In a Nutshell:
The story revolves mostly around three people during the early 1900's in the Midwest. The main character, Catherine Land, answers an ad requesting "a reliable wife" by the second main character, Ralph Truitt. Ralph is a wealthy business man who lives in northern Wisconsin, and who's businesses pretty much employ most of the small and desolate rural town. Though Ralph is successful in business, his private life has been a mess. After 20 years of trying to recover from a horrible past, he places the ad in a paper for "a reliable wife" in hopes to start fresh with a new wife and new life. Part of starting fresh means making amends with his prodigal son, Antonio. Antonio is the third character in the plot. He is a lascivious, good-for-nothing drunkard in St. Louis. The reason for Antonio's hatred and lack of ambition involves his past with Ralph and his previous wife. Antonio blames Ralph for his mother's death 20 years before. He also holds much resentment for mental and physical abuses that Ralph doled out towards him in anger against his unfaithful, selfish wife who ran off with her lover. She left her young son with Truitt and never looked back. These three lives are inextricably intertwined in more ways than one as the story unfolds. You find soon that Catherine is anything but reliable, as her main goal is to slowly kill Ralph and become a rich widow. But what drives this course and the twists and turns that happen afterward are surprising. Swirling all around the three characters are a small, poor town that slowly is infused with it's own tragedies during a long, frigid, heartless Wisconsin winter. The barren wasteland almost becomes a character of it's own, and is meant to describe what hatred, loneliness and sorrow can do to a person without hope or love.
My Take:
The book has some really nice writing at times, and I did love the symbolism of the snowy winter and aligning the weather with what was going on emotionally with the characters. I think the struggle that Catherine feels as she carries out her plans was well developed. It is through that journey mentally that Catherine finds her own hope and grace. I did like that. I also loved the development of Catherine as she related to her younger, troubled sister Alice. When she does finally find Alice and tries to bring her home was the best chapter for me. It showed the reader that there was hope, and a turning point for Catherine's character. Where I felt the story got a little boring and drawn out was all the sex. Now don't laugh! I am not a Puritan! But it takes up most of the book. I understand that the author wanted to show that sex is what drives many a bad decision, especially as it relates to these characters. It also becomes a toxic, obsessive force between Catherine and Ralph. This needs to be illustrated so that you feel the healing transformation between them toward the end of the book. It also is often a way to control others, too, which is also a motive in the book. It just was everywhere and all the time. I just got kind of bored midway through because of it. Things got interesting when Catherine begins to waver in her resolve for murder as she sees Ralph become sick and in pain. Then as Antonio comes to live with them all under the same roof, the story picks up steam.

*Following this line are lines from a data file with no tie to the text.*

(** [validate_state] accepts exactly the well-formed states. *)
Theorem validate_state_exact s : state_typed s → validate_state s = StoreStatus.kOk ↔ state_wf s.
Proof.
  intros (Hn & Hl & _ & _ & Ht). unfold validate_state. unfold is_u32 in *.
  assert (Hz : Forall (λ a, 0 ≤ account_order a) (accounts s)).
  { eapply Forall_impl; [exact Ht|]. intros a (_ & Ho & _). unfold is_u16 in Ho. lia. }
  pose proof (validate_records_spec s _ Hz [] _ (conj (Forall_nil_2 _) (conj (NoDup_nil_2) (NoDup_nil_2))) (describes_start s)) as Hv.
  cbn [app] in Hv. destruct (_ || _) eqn:E.
  { split; [done|]. intros [? ? ? _ _ _ ? _ _]. rewrite !orb_true_iff, !Nat.ltb_lt, Z.eqb_eq in E. lia. }
  rewrite !orb_false_iff, !Nat.ltb_ge, Z.eqb_neq in E. destruct E as (((? & ?) & ?) & ?).
  assert (Hadm : admissible s (accounts s) ↔
    Forall (λ a, draft_wf (account_draft a)) (accounts s) ∧ NoDup (account_id <$> accounts s) ∧
    Forall (λ a, account_id a ≠ 0) (accounts s) ∧
    (account_order <$> accounts s) ≡ₚ seqZ 0 (Z.of_nat (length (accounts s)))).
  { unfold admissible, record_ok. rewrite !Forall_and. split.
    - intros ((? & ? & Hr) & ? & ?). split_and!; [done..|]. rewrite <- (length_fmap account_order).
      apply orders_perm; [done|]. rewrite length_fmap. apply Forall_fmap, Forall_and, Hr.
    - intros (? & ? & ? & Hp). split_and!; [done|done| | |done|rewrite Hp; apply NoDup_seqZ];
        apply Forall_forall; intros a Ha%(list_elem_of_fmap_2 account_order); rewrite Hp in Ha;
        apply elem_of_seqZ in Ha; lia. }
  destruct Hv as [[-> Hno]|(v & -> & Hyes & Hd)].
  - split; [done|]. intros [? ? ? Hw Hi Hrg ? Ho ?]. destruct Hno. apply Hadm. split_and!; [done|done| |done].
    eapply Forall_impl; [exact Hrg|]. cbn. lia.
  - pose proof (describes_final _ _ Hd) as Hf. apply Hadm in Hyes as (? & ? & Hne & ?). destruct (_ || _) eqn:E.
    + split; [done|]. intros [? ? ? Hw Hi Hrg ? Ho ?]. enough (true = false) by done. apply Hf.
      split_and!; [done|done|]. eapply Forall_impl; [exact Hrg|]. cbn. lia.
    + destruct (proj1 Hf eq_refl) as (? & ? & Hlt). split; [intros _|done]. constructor; try done.
      apply Forall_forall. intros a Ha. rewrite Forall_forall in Hne, Hlt, Ht. specialize (Hlt a Ha). specialize (Hne a Ha).
      destruct (Ht a Ha) as ([? ?] & _). lia.
Qed.

(** ** The snapshot *)

Definition sized_string (value : bytes) : bytes := le_bytes 2 (Z.of_nat (length value)) ++ value.
Definition account_bytes (a : AccountRecord) : bytes :=
  le_bytes 4 (account_id a) ++ le_bytes 2 (account_order a)
  ++ sized_string (draft_issuer (account_draft a)) ++ sized_string (draft_account (account_draft a))
  ++ sized_string (draft_display_name (account_draft a)) ++ sized_string (draft_secret (account_draft a)).
Definition state_bytes (s : AccountsState) : bytes :=
  kMagic ++ le_bytes 2 kFormatVersion ++ le_bytes 2 0 ++ le_bytes 4 (next_id s) ++ le_bytes 4 (last_used_id s)
  ++ le_bytes 2 (Z.of_nat (length (accounts s))) ++ sized_string (wifi_ssid s) ++ sized_string (wifi_password s)
  ++ mjoin (account_bytes <$> accounts s).

Lemma append_string_sized out value : Z.of_nat (length value) ≤ u16_max → append_string out value = Some (out ++ sized_string value).
Proof.
  intros Hl. unfold append_string. change (append_u16 out) with (NvsPersistence.append_u16 out).
  rewrite Z.gtb_ltb, (proj2 (Z.ltb_ge _ _)) by done.
  by rewrite append_u16_le, <- app_assoc.
Qed.

Lemma append_account_bytes out a : draft_wf (account_draft a) → append_account out a = Some (out ++ account_bytes a).
Proof.
  unfold draft_wf, kMaxIssuerBytes, kMaxAccountBytes, kMaxDisplayNameBytes, kMaxSecretBytes. intros (? & ? & ? & ?).
  unfold append_account. change append_u16 with NvsPersistence.append_u16. change append_u32 with NvsPersistence.append_u32.
  rewrite append_u32_le, append_u16_le. cbn zeta.
  do 4 (rewrite append_string_sized by (unfold u16_max; lia); cbn [mbind option_bind]).
  unfold account_bytes. by rewrite <- !app_assoc.
Qed.

Lemma append_accounts_bytes rs : Forall (λ a, draft_wf (account_draft a)) rs → ∀ out,
  append_accounts out rs = Some (out ++ mjoin (account_bytes <$> rs)).
Proof.
  induction 1 as [|a rs Ha _ IH]; intros out; cbn; [by rewrite app_nil_r|].
  rewrite append_account_bytes by done. cbn. by rewrite IH, app_assoc.
Qed.

Lemma sized_string_length value : length (sized_string value) = (2 + length value)%nat.
Proof. unfold sized_string. by rewrite length_app, le_bytes_length. Qed.
Lemma account_bytes_length a : draft_wf (account_draft a) → (length (account_bytes a) ≤ 590)%nat.
Proof.
  unfold draft_wf, kMaxIssuerBytes, kMaxAccountBytes, kMaxDisplayNameBytes, kMaxSecretBytes. intros (? & ? & ? & ?).
  unfold account_bytes. rewrite !length_app, !sized_string_length, !le_bytes_length. lia.
Qed.

(** A well-formed state always fits: [kFull] is never the answer. *)
Lemma state_bytes_length s : state_wf s → Z.of_nat (length (state_bytes s)) ≤ kMaxSnapshotBytes.
Proof.
  intros [Hc Hs Hp Hd _ _ _ _ _]. unfold kMaxAccounts, kMaxSsidBytes, kMaxWifiPasswordBytes in *. unfold state_bytes.
  assert (Hm : (length (mjoin (account_bytes <$> accounts s)) ≤ length (accounts s) * 590)%nat).
  { clear - Hd. induction Hd as [|a rs Ha _ IH]; [done|].
    change (mjoin (account_bytes <$> a :: rs)) with (account_bytes a ++ mjoin (account_bytes <$> rs)).
    rewrite length_app. cbn [length]. pose proof (account_bytes_length a Ha). lia. }
  rewrite !length_app, !sized_string_length, !le_bytes_length. change (length kMagic) with 4%nat. unfold kMaxSnapshotBytes. lia.
Qed.

Theorem encode_state_exact s : state_typed s →
  encode_state s = (if decide (validate_state s = StoreStatus.kOk) then (StoreStatus.kOk, state_bytes s)
                    else (StoreStatus.kInvalidArgument, [])).
Proof.
  intros Ht. unfold encode_state. case_decide as Hv; [|by rewrite (proj2 (StoreStatus.ok_false _))].
  rewrite (proj2 (StoreStatus.ok_true _) Hv). apply validate_state_exact in Hv as Hw; [|done].
  pose proof (state_bytes_length s Hw) as Hlen. destruct Hw as [Hc Hs Hp Hd _ _ _ _ _].
  unfold kMaxAccounts, kMaxSsidBytes, kMaxWifiPasswordBytes in *.
  change append_u16 with NvsPersistence.append_u16. change append_u32 with NvsPersistence.append_u32.
  cbn [negb]. cbn zeta. rewrite !append_u32_le, !append_u16_le, (append_string_sized _ (wifi_ssid s)) by (unfold u16_max; clear - Hs; lia). cbn [mbind option_bind].
  rewrite append_string_sized by (unfold u16_max; lia). rewrite append_accounts_bytes by done.
  change 0xffff with (Z.ones 16). rewrite Z.land_ones, Z.mod_small by lia. rewrite app_nil_l, <- !app_assoc.
  change (?a ++ ?b ++ ?c ++ ?d ++ ?e ++ ?f ++ ?g ++ ?h ++ ?i) with (state_bytes s).
  rewrite Z.gtb_ltb, (proj2 (Z.ltb_ge _ _)) by done. done.
Qed.

Lemma recognises_le_u16 : recognises read_u16 (exactly (λ v, 0 ≤ v < 65536) (le_bytes 2)).
Proof. exact recognises_read_u16. Qed.
Lemma recognises_le_u32 : recognises read_u32 (exactly (λ v, 0 ≤ v < 256 ^ 4) (le_bytes 4)).
Proof. exact recognises_read_u32. Qed.
#[local] Hint Resolve recognises_le_u16 recognises_le_u32 : m5.

Lemma recognises_string k : Z.of_nat k ≤ u16_max →
  recognises (read_string k) (exactly (λ t : bytes, (length t ≤ k)%nat) sized_string).
Proof.
  unfold u16_max. intros Hk. eapply recognises_ext; [|unfold read_string; recognise]. intros t e _. split.
  - intros H. open_format. rewrite Z.leb_le in *. unfold sized_string. split; [lia|].
    by match goal with H : @eq nat _ _ |- _ => rewrite H, Z2Nat.id by lia end.
  - intros [Hl ->]. unfold sized_string.
    apply (format_bind_intro _ _ (Z.of_nat (length t))); [split; [lia|done]|].
    apply format_check_intro; [apply Z.leb_le; lia|]. split; [done|lia].
Qed.
#[local] Hint Extern 1 (recognises (read_string _) _) => apply recognises_string; done : m5.
#[local] Opaque read_string read_u16 read_u32.

(** What the fields of a record of the snapshot can be. *)
Definition account_readable (a : AccountRecord) : Prop :=
  0 ≤ account_id a < 256 ^ 4 ∧ 0 ≤ account_order a < 65536 ∧
  (length (draft_issuer (account_draft a)) ≤ kMaxIssuerBytes)%nat ∧
  (length (draft_account (account_draft a)) ≤ kMaxAccountBytes)%nat ∧
  (length (draft_display_name (account_draft a)) ≤ kMaxDisplayNameBytes)%nat ∧
  (length (draft_secret (account_draft a)) ≤ kMaxSecretBytes)%nat.

Lemma recognises_account : recognises read_account (exactly account_readable account_bytes).
Proof.
  eapply recognises_ext; [|unfold read_account; recognise]. intros a e _. unfold account_readable. split.
  - intros H. open_format. unfold account_bytes. cbn. rewrite app_nil_r, <- ?app_assoc. split; [tauto|done].
  - destruct a as [id order [issuer account name secret]]. unfold account_bytes. cbn.
    intros [(? & ? & ? & ? & ? & ?) ->]. build_format.
Qed.
#[local] Hint Resolve recognises_account : m5.
#[local] Opaque read_account.

Lemma recognises_accounts count :
  recognises (read_accounts count)
    (exactly (λ rs, length rs = count ∧ Forall account_readable rs) (λ rs, mjoin (account_bytes <$> rs))).
Proof.
  induction count as [|count IH].
  - eapply recognises_ext; [|apply recognises_ret]. intros rs e _. split.
    + intros [-> ->]. done.
    + intros [[Hl _] ->]. by destruct rs.
  - eapply recognises_ext; [|cbn [read_accounts]; apply recognises_bind; [apply recognises_account|intro];
      apply recognises_bind; [apply IH|intro]; apply recognises_ret].
    intros rs e _. split.
    + intros H. open_format. rewrite app_nil_r. destruct_and!. split; [|done]. rewrite Forall_cons. cbn. auto.
    + intros [(Hl & Hf) ->]. destruct rs as [|r rs]; [done|]. apply Forall_cons in Hf as [? ?]. injection Hl as Hl.
      eapply (format_bind_intro _ _ r); [by split|]. eapply (format_bind_last _ _ rs); by split.
Qed.
#[local] Hint Resolve recognises_accounts : m5.
#[local] Opaque read_accounts.

Definition state_readable (s : AccountsState) : Prop :=
  0 ≤ next_id s < 256 ^ 4 ∧ 0 ≤ last_used_id s < 256 ^ 4 ∧ (length (accounts s) ≤ kMaxAccounts)%nat ∧
  (length (wifi_ssid s) ≤ kMaxSsidBytes)%nat ∧ (length (wifi_password s) ≤ kMaxWifiPasswordBytes)%nat ∧
  Forall account_readable (accounts s).

Lemma recognises_state : recognises read_state (exactly state_readable state_bytes).
Proof.
  eapply recognises_ext; [|unfold read_state; recognise]. intros s e _. unfold state_readable. split.
  - intros H. open_format. rewrite ?Z.eqb_eq, ?Z.leb_le, ?bool_decide_eq_true in *. subst. unfold exactly, state_bytes.
    cbn [next_id last_used_id wifi_ssid wifi_password accounts].
    rewrite app_nil_r, <- ?app_assoc. destruct_and!. split; [split_and!; done || lia|].
    by match goal with H : @eq nat _ (Z.to_nat _) |- _ => rewrite H, Z2Nat.id by lia end.
  - destruct s as [next last ssid password rs]. unfold exactly, state_bytes. cbn [next_id last_used_id wifi_ssid wifi_password accounts].
    intros [(? & ? & Hn & ? & ? & ?) ->]. pose proof Hn as Hn'. unfold kMaxAccounts in Hn'.
    build_format; [apply Z.leb_le; lia|].
    eapply (format_bind_last _ _ rs); [|by split]. by rewrite Nat2Z.id.
Qed.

"It was a story of how the bitter cold gets into your bones and never leaves you, of how the memories get into your heart and never leave you alone, of the pain and the bitterness of what happened to you when you're small and have no defenses but still know evil when it happens...of the life you live in secret, knowing your own pain and the pain of others but helpless to do anything other than the things you do and the end it all comes to." pg. 280
But as depressing and somewhat toxic the whole story is for these people, for some characters there is hope, love and forgiveness in the end. There is for some of these characters, but not all. In that respect the book is painfully honest. The truth is, sometimes I want to escape in my books. Reading is a sort of therapy for me. So it was a little too cold, depressing and chilly as the winter I see outside my own window right now for most of the book. Redemptive as it is in the end, it's a slog wading through the worst parts of humanity to get you there. So if you read this book, I recommend a warm blanket and some comforting tea while doing it.